● WHAT THIS TASK INVOLVES
From the records below, copy every line that contains the word "answers".

● Dataset excerpts
(* ===== verification/DesktopTransport.v ===== *)
(** The transports of the desktop, [native/desktop_process_session.cpp]: the session
    with the privileged helper and the local analysis process.  Both are objects
    whose asynchronous calls are in flight while the main loop runs; a call is
    completed by a step that says what it answered.  What GLib does (pipes,
    processes, line splitting) is in the answers. *)
From S2P Require Import Prelude CString Infiltratr Exceptions NativeJson HelperPath HelperPolicy HelperProcess.
#[local] Open Scope Z_scope.

(** Once the object is shut down its callbacks are gone: [bound] is whether they
    are there. *)

(** ** Bounded text *)

Definition kLimit : Z := 4096.

Definition drop_bytes (n : Z) (s : string) : string :=
  String.substring (Z.to_nat n) (String.length s - Z.to_nat n) s.

Definition append_bounded (text line : string) : string :=
  let text := (text ++ line)%string in
  if kLimit <? strlen text then drop_bytes (strlen text - kLimit) text else text.

(** ** The local analysis *)

(** A call in flight: a line of one of the two streams (the second carries the
    diagnostics), or the end of the process. *)
Inductive Pending := PendingLine (diagnostics : bool) | PendingWait.

#[export] Instance pending_eq_dec : EqDecision Pending.
Proof. solve_decision. Defined.

Record LocalState := mkLocal {
  local_bound : bool;
  local_process : bool;
  local_detail : string;
  local_waited : bool;
  local_shutting_down : bool;
  local_code : Z;
  local_streams : Z;
  local_pending : list Pending;
}.

Inductive LocalEvent :=
| LocalStarted
| LocalLine (line : string) (diagnostics : bool)
| LocalFinished (code : Z) (detail : string)
| SignalGroup (pid signal : Z)
| SignalProcess (signal : Z).

Definition local_new : LocalState := mkLocal true false EmptyString false false 127 0 [].

Definition local_active (s : LocalState) : bool := local_process s.

(** [spawned] is the message when the process cannot be started. *)
Definition local_start (arguments : list string) (spawned : option string) (s : LocalState) : exc unit * LocalState :=
  if local_active s then (Throw "local analysis process is already active", s)
  else
    match arguments with
    | [] => (Throw "local analysis command is empty", s)
    | _ =>
        match spawned with
        | Some message =>
            (Throw message, mkLocal (local_bound s) false EmptyString false false 127 0 (local_pending s))
        | None =>
            (Value tt, mkLocal (local_bound s) true EmptyString false false 127 2
               (local_pending s ++ [PendingLine false; PendingLine true; PendingWait]))
        end
    end.

Definition finish_if_ready (s : LocalState) : LocalState * list LocalEvent :=
  if negb (local_waited s) || negb (local_streams s =? 0) || negb (local_process s) then (s, [])
  else
    (mkLocal (local_bound s) false (local_detail s) (local_waited s) (local_shutting_down s) (local_code s)
       (local_streams s) (local_pending s),
     if negb (local_shutting_down s) && local_bound s then [LocalFinished (local_code s) (local_detail s)] else []).

(** The process ended; [exited] is its exit status when it exited, [error] what the
    wait reported. *)
Definition local_wait_done (exited : option Z) (error : option string) (s : LocalState) : LocalState * list LocalEvent :=
  finish_if_ready (mkLocal (local_bound s) (local_process s)
    match error with Some message => append_bounded (local_detail s) message | None => local_detail s end
    true (local_shutting_down s) (default 127 exited) (local_streams s) (local_pending s)).

Definition with_detail (text : string) (s : LocalState) : LocalState :=
  mkLocal (local_bound s) (local_process s) text (local_waited s) (local_shutting_down s) (local_code s)
    (local_streams s) (local_pending s).
Definition with_pending_calls (calls : list Pending) (s : LocalState) : LocalState :=
  mkLocal (local_bound s) (local_process s) (local_detail s) (local_waited s) (local_shutting_down s) (local_code s)
    (local_streams s) calls.

Definition local_line_read (diagnostics : bool) (line : string) (s : LocalState) : LocalState * list LocalEvent :=
  let s := if diagnostics
           then with_detail (append_bounded (append_bounded (local_detail s) line) (String LF EmptyString)) s else s in
  (with_pending_calls (local_pending s ++ [PendingLine diagnostics]) s,
   if negb (local_shutting_down s) && local_bound s then [LocalLine line diagnostics] else []).

Definition local_stream_done (error : option string) (s : LocalState) : LocalState * list LocalEvent :=
  finish_if_ready (mkLocal (local_bound s) (local_process s)
    match error with Some message => append_bounded (local_detail s) message | None => local_detail s end
    (local_waited s) (local_shutting_down s) (local_code s)
    (if negb (local_streams s =? 0) then local_streams s - 1 else local_streams s) (local_pending s)).

(** *** Signals *)

Definition INT_MAX : Z := 2147483647.
Definition LONG_MAX : Z := 9223372036854775807.

Fixpoint skip_white (s : string) : string :=
  match s with String c t => if isspace c then skip_white t else s | EmptyString => s end.

(** [strtol] in base ten, for a text that starts with digits or has none: the
    value (saturated), and the rest; a sign is accepted. *)
Definition strtol (s : string) : Z * string :=
  let t := skip_white s in
  let '(negative, body) :=
    match t with
    | String c u => if bool_decide (c = "-"%char) then (true, u) else if bool_decide (c = "+"%char) then (false, u) else (false, t)
    | EmptyString => (false, t)
    end in
  match leading_digits body with
  | (EmptyString, _) => (0, s)
  | (digits, rest) =>
      let n := decimal_value digits in
      (if negative : bool then Z.max (- n) (- LONG_MAX - 1) else Z.min n LONG_MAX, rest)
  end.

Inductive Sent := SentOk | SentGone | SentFails.

(** [identifier] is what GLib says of the process, [sent] what [kill] answered. *)
Definition local_signal (identifier : option string) (sent : Sent) (signal : Z) (s : LocalState) : list LocalEvent :=
  if negb (local_active s) then []
  else
    match identifier with
    | None => [SignalProcess signal]
    | Some text =>
        let '(pid, rest) := strtol text in
        if (0 <? pid) && (pid <=? INT_MAX) && is_empty rest
        then SignalGroup pid signal :: match sent with SentGone => [SignalProcess signal] | _ => [] end
        else [SignalProcess signal]
    end.

Definition local_shutdown (s : LocalState) : LocalState :=
  mkLocal false false (local_detail s) (local_waited s) true (local_code s) (local_streams s) (local_pending s).

(** *** One use of the object *)

Inductive LocalChoice :=
| LStart (arguments : list string) (spawned : option string)
| LLine (diagnostics : bool) (line : string)
| LStreamDone (diagnostics : bool) (error : option string)
| LWaitDone (exited : option Z) (error : option string)
| LSignal (identifier : option string) (sent : Sent) (signal : Z)
| LShutdown.

(** A call in flight answers once. *)
Fixpoint take_call (p : Pending) (calls : list Pending) : option (list Pending) :=
  match calls with
  | [] => None
  | q :: calls => if decide (p = q) then Some calls else cons q <$> take_call p calls
  end.

Definition local_step (c : LocalChoice) (s : LocalState) : option (LocalState * list LocalEvent) :=
  match c with
  | LStart arguments spawned =>
      let '(result, s) := local_start arguments spawned s in
      Some (s, match result with Value _ => [LocalStarted] | Throw _ => [] end)
  | LLine d line => calls ← take_call (PendingLine d) (local_pending s); Some (local_line_read d line (with_pending_calls calls s))
  | LStreamDone d error =>
      calls ← take_call (PendingLine d) (local_pending s); Some (local_stream_done error (with_pending_calls calls s))
  | LWaitDone exited error =>
      calls ← take_call PendingWait (local_pending s); Some (local_wait_done exited error (with_pending_calls calls s))
  | LSignal identifier sent signal => Some (s, local_signal identifier sent signal s)
  | LShutdown => Some (local_shutdown s, [])
  end.

Fixpoint local_run (choices : list LocalChoice) (s : LocalState) : option (LocalState * list LocalEvent) :=
  match choices with
  | [] => Some (s, [])
  | c :: choices =>
      '(s, events) ← local_step c s;
      '(s, later) ← local_run choices s;
      Some (s, (events ++ later)%list)
  end.

(** ** The session with the helper *)

Record HelperSession := mkHelper {
  helper_path : string;
  helper_bound : bool;
  helper_process : bool;
  helper_input : bool;
  helper_shutting_down : bool;
  (** Reads in flight. *)
  helper_reads : nat;
}.

Inductive HelperEvent :=
| HelperStarted
| HelperLine (line : string)
| HelperClosed (detail : string).

Definition helper_new (path : string) : HelperSession := mkHelper path true false false false 0.

Definition helper_active (s : HelperSession) : bool := helper_process s.

Definition read_next (s : HelperSession) : HelperSession :=
  if negb (helper_input s) || helper_shutting_down s then s
  else mkHelper (helper_path s) (helper_bound s) (helper_process s) (helper_input s) (helper_shutting_down s)
         (S (helper_reads s)).

Definition helper_start (spawned : option string) (s : HelperSession) : exc unit * HelperSession :=
  if helper_active s then (Value tt, s)
  else if is_empty (helper_path s) then (Throw "administrator helper path is unavailable", s)
  else
    match spawned with
    | Some message =>
        (Throw message, mkHelper (helper_path s) (helper_bound s) false (helper_input s) false (helper_reads s))
    | None => (Value tt, read_next (mkHelper (helper_path s) (helper_bound s) true true false (helper_reads s)))
    end.

Definition helper_shutdown (s : HelperSession) : HelperSession :=
  mkHelper (helper_path s) false false false true (helper_reads s).

(** [shuts] is whether the callback shuts the session down. *)
Definition helper_line_read (line : string) (shuts : bool) (s : HelperSession) : HelperSession * list HelperEvent :=
  let told := negb (helper_shutting_down s) && helper_bound s in
  (read_next (if told && shuts then helper_shutdown s else s), if told then [HelperLine line] else []).

Definition helper_read_failed (error : option string) (s : HelperSession) : HelperSession * list HelperEvent :=
  (mkHelper (helper_path s) (helper_bound s) false false (helper_shutting_down s) (helper_reads s),
   if negb (helper_shutting_down s) && helper_bound s
   then [HelperClosed (default "administrator session ended" error)] else []).

Section Send.
  Context {common : Infiltratr}.

(** The bytes written, or what is thrown; [failure] is the message when the pipe
    does not take them. *)
Definition helper_send (request : Json) (failure : option string) (s : HelperSession) : exc string :=
  throw_if (negb (helper_active s)) "Administrator helper is unavailable" ≫= fun _ =>
  text ← dump request;
  match failure with Some message => Throw message | None => Value (text ++ String LF EmptyString)%string end.
End Send.

Inductive HelperChoice :=
| HStart (spawned : option string)
| HLine (line : string) (shuts : bool)
| HFailed (error : option string)
| HShutdown.

Definition read_answered (s : HelperSession) : option HelperSession :=
  match helper_reads s with
  | O => None
  | S n => Some (mkHelper (helper_path s) (helper_bound s) (helper_process s) (helper_input s) (helper_shutting_down s) n)
  end.

Definition helper_step (c : HelperChoice) (s : HelperSession) : option (HelperSession * list HelperEvent) :=
  match c with
  | HStart spawned =>
      let '(result, s') := helper_start spawned s in
      Some (s', match result with Value _ => if helper_active s then [] else [HelperStarted] | Throw _ => [] end)
  | HLine line shuts => s ← read_answered s; Some (helper_line_read line shuts s)
  | HFailed error => s ← read_answered s; Some (helper_read_failed error s)
  | HShutdown => Some (helper_shutdown s, [])
  end.

Fixpoint helper_run (choices : list HelperChoice) (s : HelperSession) : option (HelperSession * list HelperEvent) :=
  match choices with
  | [] => Some (s, [])
  | c :: choices =>
      '(s, events) ← helper_step c s;
      '(s, later) ← helper_run choices s;
      Some (s, (events ++ later)%list)
  end.

(** ** The local analysis is reported once *)

Definition is_line (p : Pending) : bool := match p with PendingLine _ => true | PendingWait => false end.
Definition lines (calls : list Pending) : nat := length (List.filter is_line calls).
Definition waits (calls : list Pending) : nat := length (List.filter (fun p => negb (is_line p)) calls).

Definition local_starts (events : list LocalEvent) : nat :=
  length (List.filter (fun e => match e with LocalStarted => true | _ => false end) events).
Definition local_reports (events : list LocalEvent) : nat :=
  length (List.filter (fun e => match e with LocalFinished _ _ => true | _ => false end) events).

Lemma counts_app p q :
  lines (p ++ q) = (lines p + lines q)%nat /\ waits (p ++ q) = (waits p + waits q)%nat.
Proof. unfold lines, waits. by rewrite !List.filter_app, !length_app. Qed.

Lemma events_app p q :
  local_starts (p ++ q) = (local_starts p + local_starts q)%nat /\
  local_reports (p ++ q) = (local_reports p + local_reports q)%nat.
Proof. unfold local_starts, local_reports. by rewrite !List.filter_app, !length_app. Qed.

Lemma take_call_counts p calls calls' :
  take_call p calls = Some calls' ->
  lines calls = ((if is_line p then 1 else 0) + lines calls')%nat /\
  waits calls = ((if is_line p then 0 else 1) + waits calls')%nat.
Proof.
  revert calls'. induction calls as [|q calls IH]; intros calls' H; [done|]. cbn [take_call] in H.
  destruct (decide (p = q)) as [->|_].
  - injection H as <-. unfold lines, waits. cbn. by destruct (is_line q).
  - apply fmap_Some in H as (rest & H & ->). destruct (IH _ H) as [E1 E2]. unfold lines, waits in *. cbn.
    destruct (is_line q), (is_line p); cbn in *; lia.
Qed.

● COMPLETED EXERCISE
    processes, line splitting) is in the answers. *)
(** A call in flight answers once. *)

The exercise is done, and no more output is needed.